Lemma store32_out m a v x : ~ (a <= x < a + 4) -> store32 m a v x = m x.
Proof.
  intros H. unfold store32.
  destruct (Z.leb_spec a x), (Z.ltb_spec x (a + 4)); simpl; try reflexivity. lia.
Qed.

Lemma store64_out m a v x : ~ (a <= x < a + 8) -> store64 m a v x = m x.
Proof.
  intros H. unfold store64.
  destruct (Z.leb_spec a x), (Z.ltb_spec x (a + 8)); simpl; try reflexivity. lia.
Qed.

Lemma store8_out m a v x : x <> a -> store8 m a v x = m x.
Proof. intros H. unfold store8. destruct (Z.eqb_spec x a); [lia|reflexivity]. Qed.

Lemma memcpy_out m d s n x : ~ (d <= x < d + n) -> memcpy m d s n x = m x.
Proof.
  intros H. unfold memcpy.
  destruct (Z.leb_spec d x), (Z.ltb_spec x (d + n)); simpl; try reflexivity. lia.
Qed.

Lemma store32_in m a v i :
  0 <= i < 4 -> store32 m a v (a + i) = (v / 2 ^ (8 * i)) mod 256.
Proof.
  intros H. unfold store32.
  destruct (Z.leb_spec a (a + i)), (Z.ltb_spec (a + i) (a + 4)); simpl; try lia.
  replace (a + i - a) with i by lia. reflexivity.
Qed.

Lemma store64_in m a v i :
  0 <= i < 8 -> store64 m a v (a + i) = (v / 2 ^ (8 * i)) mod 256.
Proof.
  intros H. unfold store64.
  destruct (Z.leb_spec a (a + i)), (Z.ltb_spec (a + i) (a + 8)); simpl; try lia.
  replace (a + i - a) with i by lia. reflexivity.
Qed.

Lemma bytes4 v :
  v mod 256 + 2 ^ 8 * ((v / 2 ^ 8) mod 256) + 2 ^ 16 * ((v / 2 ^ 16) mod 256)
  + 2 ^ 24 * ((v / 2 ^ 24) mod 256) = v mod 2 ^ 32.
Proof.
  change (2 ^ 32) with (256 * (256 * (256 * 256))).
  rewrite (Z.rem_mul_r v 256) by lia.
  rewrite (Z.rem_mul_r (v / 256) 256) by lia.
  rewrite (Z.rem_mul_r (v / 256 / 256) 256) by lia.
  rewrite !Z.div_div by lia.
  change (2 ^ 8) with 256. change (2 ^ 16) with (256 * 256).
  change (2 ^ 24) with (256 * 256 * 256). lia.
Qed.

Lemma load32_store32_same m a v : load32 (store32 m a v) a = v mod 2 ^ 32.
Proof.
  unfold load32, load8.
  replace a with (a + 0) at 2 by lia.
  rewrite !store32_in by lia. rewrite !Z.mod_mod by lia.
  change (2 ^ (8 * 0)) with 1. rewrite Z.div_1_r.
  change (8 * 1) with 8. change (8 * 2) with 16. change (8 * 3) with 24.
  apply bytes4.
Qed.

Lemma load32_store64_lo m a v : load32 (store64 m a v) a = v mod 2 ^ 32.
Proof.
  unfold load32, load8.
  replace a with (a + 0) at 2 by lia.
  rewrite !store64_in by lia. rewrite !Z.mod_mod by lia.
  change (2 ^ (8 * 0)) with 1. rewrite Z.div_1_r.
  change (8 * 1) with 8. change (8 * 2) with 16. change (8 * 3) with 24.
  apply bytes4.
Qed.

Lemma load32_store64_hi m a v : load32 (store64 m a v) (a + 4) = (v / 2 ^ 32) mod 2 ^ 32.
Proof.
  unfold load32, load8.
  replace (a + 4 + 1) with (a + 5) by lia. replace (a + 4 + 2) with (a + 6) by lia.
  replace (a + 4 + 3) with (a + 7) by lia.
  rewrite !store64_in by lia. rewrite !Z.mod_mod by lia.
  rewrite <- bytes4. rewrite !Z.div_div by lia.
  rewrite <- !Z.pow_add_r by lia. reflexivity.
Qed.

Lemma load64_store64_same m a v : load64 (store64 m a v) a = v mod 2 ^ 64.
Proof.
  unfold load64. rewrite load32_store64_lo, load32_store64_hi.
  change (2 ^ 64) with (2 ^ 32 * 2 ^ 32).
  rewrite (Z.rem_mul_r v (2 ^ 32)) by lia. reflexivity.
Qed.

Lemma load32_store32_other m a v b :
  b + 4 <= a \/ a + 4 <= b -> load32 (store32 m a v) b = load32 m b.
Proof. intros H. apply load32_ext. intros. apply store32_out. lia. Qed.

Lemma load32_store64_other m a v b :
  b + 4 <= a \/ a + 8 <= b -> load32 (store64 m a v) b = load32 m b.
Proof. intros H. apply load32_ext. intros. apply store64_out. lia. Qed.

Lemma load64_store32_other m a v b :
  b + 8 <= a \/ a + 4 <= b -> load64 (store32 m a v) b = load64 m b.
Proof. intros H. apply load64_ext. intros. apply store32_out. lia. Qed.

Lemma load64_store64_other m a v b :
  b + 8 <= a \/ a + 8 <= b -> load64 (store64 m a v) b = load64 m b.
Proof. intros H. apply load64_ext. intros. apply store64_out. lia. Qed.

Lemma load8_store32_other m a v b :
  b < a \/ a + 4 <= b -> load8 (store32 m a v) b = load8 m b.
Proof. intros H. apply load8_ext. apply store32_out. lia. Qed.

......

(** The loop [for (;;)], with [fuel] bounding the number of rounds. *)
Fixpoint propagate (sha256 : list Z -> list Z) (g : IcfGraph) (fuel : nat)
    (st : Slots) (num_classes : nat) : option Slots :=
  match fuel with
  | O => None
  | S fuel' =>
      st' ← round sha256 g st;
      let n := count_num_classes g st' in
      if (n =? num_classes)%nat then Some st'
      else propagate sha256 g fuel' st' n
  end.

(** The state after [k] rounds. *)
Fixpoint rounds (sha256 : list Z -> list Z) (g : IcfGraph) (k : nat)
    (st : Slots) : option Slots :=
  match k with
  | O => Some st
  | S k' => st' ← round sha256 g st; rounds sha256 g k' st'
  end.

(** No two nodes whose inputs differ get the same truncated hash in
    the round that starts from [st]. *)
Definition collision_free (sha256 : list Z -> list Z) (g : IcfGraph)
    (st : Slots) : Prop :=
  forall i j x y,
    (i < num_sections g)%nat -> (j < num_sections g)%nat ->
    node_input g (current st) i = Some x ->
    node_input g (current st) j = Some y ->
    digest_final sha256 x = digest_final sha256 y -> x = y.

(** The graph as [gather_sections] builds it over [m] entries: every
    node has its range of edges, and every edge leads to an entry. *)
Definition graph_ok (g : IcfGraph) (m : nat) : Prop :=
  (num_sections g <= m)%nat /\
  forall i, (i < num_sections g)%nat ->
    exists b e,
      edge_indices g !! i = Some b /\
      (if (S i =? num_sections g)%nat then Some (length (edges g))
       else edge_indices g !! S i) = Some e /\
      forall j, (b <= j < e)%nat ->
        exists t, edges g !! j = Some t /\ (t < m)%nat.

......

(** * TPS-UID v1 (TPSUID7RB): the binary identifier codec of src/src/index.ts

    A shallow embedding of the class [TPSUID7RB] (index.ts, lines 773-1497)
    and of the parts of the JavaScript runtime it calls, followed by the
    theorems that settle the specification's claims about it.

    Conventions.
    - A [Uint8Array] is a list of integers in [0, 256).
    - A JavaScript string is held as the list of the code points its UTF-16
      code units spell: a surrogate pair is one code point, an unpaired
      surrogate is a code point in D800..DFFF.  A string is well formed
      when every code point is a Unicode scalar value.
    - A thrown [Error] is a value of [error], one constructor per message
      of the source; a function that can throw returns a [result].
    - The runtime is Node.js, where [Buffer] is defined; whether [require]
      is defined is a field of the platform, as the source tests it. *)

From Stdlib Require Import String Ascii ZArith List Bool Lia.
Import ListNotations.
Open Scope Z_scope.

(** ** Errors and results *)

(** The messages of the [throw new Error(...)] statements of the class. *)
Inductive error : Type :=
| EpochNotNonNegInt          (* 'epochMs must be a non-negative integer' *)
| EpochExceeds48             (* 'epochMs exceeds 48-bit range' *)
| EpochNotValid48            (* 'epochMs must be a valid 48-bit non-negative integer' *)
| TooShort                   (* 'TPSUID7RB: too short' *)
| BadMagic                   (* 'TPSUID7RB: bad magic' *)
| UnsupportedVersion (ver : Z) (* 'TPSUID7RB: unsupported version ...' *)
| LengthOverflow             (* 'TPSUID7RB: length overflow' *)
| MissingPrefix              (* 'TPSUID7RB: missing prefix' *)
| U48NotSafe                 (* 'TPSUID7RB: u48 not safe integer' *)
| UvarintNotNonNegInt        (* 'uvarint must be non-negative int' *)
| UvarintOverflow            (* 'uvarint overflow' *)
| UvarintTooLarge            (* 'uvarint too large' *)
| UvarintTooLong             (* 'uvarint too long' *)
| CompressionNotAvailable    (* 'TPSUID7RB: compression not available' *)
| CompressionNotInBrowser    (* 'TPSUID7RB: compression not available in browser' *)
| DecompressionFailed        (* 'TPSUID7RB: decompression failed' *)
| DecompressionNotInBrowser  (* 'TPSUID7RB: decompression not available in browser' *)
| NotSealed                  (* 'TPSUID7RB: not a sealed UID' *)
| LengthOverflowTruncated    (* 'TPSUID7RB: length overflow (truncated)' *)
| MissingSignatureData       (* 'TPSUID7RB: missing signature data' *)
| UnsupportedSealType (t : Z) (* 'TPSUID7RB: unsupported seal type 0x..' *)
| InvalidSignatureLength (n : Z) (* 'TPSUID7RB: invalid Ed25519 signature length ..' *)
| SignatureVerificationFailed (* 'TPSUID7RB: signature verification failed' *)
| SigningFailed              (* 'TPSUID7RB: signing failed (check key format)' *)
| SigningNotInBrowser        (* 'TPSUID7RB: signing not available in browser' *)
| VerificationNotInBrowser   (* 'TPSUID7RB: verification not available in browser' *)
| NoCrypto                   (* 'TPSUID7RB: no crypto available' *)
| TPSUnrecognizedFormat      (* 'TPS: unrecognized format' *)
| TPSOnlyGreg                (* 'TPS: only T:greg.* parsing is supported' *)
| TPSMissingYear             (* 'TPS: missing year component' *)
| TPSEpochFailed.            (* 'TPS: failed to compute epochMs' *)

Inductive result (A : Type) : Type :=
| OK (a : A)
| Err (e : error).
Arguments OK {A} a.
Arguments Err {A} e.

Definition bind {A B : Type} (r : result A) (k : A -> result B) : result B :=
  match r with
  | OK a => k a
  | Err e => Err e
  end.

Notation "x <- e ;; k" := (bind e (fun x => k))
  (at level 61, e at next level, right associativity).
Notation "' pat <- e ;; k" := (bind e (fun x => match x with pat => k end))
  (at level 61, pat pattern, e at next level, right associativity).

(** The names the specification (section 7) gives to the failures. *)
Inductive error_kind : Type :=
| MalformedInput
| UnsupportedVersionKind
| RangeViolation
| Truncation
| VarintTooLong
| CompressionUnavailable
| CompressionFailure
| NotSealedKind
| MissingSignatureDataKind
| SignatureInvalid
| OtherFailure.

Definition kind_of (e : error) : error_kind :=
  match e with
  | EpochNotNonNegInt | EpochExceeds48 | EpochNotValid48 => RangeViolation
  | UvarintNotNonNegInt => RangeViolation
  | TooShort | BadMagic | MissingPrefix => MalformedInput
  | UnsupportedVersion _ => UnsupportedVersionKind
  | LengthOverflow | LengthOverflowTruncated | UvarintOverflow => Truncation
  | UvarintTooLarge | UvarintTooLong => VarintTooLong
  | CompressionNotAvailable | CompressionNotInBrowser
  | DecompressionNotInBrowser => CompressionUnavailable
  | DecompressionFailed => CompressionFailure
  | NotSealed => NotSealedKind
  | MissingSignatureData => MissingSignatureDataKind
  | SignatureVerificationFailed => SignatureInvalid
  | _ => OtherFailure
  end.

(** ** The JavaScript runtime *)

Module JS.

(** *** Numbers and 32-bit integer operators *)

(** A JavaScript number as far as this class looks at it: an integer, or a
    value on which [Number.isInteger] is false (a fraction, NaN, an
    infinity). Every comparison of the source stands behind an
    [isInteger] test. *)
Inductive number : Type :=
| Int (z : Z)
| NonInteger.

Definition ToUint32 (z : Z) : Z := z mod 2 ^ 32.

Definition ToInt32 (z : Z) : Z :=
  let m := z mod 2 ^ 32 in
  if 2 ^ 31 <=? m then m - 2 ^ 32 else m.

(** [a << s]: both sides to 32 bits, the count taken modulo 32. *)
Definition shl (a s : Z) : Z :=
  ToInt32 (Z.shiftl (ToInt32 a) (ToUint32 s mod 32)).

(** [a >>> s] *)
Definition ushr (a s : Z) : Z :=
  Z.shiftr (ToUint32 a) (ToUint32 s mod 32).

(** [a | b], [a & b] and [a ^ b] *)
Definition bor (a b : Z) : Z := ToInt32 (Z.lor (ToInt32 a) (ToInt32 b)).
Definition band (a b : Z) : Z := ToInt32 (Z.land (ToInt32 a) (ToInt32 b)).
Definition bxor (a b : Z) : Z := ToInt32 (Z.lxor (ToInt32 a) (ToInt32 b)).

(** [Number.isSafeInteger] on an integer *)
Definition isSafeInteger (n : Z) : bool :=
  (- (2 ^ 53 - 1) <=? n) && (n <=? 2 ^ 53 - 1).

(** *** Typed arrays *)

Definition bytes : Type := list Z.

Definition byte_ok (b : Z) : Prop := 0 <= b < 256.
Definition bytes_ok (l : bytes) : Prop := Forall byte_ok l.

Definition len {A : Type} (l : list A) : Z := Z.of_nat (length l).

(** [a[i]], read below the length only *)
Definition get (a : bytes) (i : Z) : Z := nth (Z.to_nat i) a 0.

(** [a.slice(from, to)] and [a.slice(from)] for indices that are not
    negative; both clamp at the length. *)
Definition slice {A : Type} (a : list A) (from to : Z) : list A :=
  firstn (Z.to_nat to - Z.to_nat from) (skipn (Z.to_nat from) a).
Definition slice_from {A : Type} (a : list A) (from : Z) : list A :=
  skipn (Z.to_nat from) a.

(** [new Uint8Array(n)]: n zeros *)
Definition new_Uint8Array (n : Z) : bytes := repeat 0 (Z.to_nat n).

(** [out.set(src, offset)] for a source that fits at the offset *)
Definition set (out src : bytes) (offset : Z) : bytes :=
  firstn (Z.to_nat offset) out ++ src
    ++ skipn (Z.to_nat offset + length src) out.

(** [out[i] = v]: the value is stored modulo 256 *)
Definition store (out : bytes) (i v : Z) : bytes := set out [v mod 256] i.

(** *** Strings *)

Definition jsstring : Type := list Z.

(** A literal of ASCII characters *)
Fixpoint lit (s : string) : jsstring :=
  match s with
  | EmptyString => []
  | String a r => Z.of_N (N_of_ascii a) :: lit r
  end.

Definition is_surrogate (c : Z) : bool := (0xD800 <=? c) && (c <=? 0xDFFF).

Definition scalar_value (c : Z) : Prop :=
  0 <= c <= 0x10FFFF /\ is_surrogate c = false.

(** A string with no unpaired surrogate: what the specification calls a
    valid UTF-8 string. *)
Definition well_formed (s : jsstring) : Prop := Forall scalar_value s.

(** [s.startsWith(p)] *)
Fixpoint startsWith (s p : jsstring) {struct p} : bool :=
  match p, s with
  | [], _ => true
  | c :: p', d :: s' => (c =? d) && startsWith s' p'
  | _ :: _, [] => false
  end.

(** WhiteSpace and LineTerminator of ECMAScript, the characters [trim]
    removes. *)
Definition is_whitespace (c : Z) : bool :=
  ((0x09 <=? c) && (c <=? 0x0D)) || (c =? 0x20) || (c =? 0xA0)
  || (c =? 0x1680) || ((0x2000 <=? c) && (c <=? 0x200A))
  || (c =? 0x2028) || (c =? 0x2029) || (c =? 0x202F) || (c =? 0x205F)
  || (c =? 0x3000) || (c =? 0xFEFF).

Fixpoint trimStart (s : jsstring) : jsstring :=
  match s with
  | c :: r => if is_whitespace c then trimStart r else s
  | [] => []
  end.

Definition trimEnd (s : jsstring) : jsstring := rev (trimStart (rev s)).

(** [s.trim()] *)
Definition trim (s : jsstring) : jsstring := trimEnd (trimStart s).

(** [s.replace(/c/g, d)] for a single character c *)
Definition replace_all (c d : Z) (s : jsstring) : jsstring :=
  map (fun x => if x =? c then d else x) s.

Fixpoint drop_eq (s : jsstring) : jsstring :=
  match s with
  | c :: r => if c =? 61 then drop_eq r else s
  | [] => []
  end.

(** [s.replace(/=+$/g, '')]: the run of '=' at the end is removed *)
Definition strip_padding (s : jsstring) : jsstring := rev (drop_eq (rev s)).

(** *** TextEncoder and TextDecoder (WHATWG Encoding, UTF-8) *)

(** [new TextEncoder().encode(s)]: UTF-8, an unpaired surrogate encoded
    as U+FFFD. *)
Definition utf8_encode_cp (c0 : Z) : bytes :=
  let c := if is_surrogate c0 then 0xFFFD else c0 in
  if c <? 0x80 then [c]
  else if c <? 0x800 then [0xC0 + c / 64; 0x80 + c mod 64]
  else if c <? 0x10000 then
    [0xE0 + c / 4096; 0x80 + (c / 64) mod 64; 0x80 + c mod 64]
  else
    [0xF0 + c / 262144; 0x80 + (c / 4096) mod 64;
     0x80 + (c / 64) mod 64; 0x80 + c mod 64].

......

_WHAT THE TASK REQUIRES_. Return, word for word, the lines of the data above from the line with "Lemma store32_out m" through the line with "Lemma memcpy_out m", inclusive.

_RESPONSE TO THIS TASK_.
Lemma store32_out m a v x : ~ (a <= x < a + 4) -> store32 m a v x = m x.
Proof.
  intros H. unfold store32.
  destruct (Z.leb_spec a x), (Z.ltb_spec x (a + 4)); simpl; try reflexivity. lia.
Qed.

Lemma store64_out m a v x : ~ (a <= x < a + 8) -> store64 m a v x = m x.
Proof.
  intros H. unfold store64.
  destruct (Z.leb_spec a x), (Z.ltb_spec x (a + 8)); simpl; try reflexivity. lia.
Qed.

Lemma store8_out m a v x : x <> a -> store8 m a v x = m x.
Proof. intros H. unfold store8. destruct (Z.eqb_spec x a); [lia|reflexivity]. Qed.

Lemma memcpy_out m d s n x : ~ (d <= x < d + n) -> memcpy m d s n x = m x.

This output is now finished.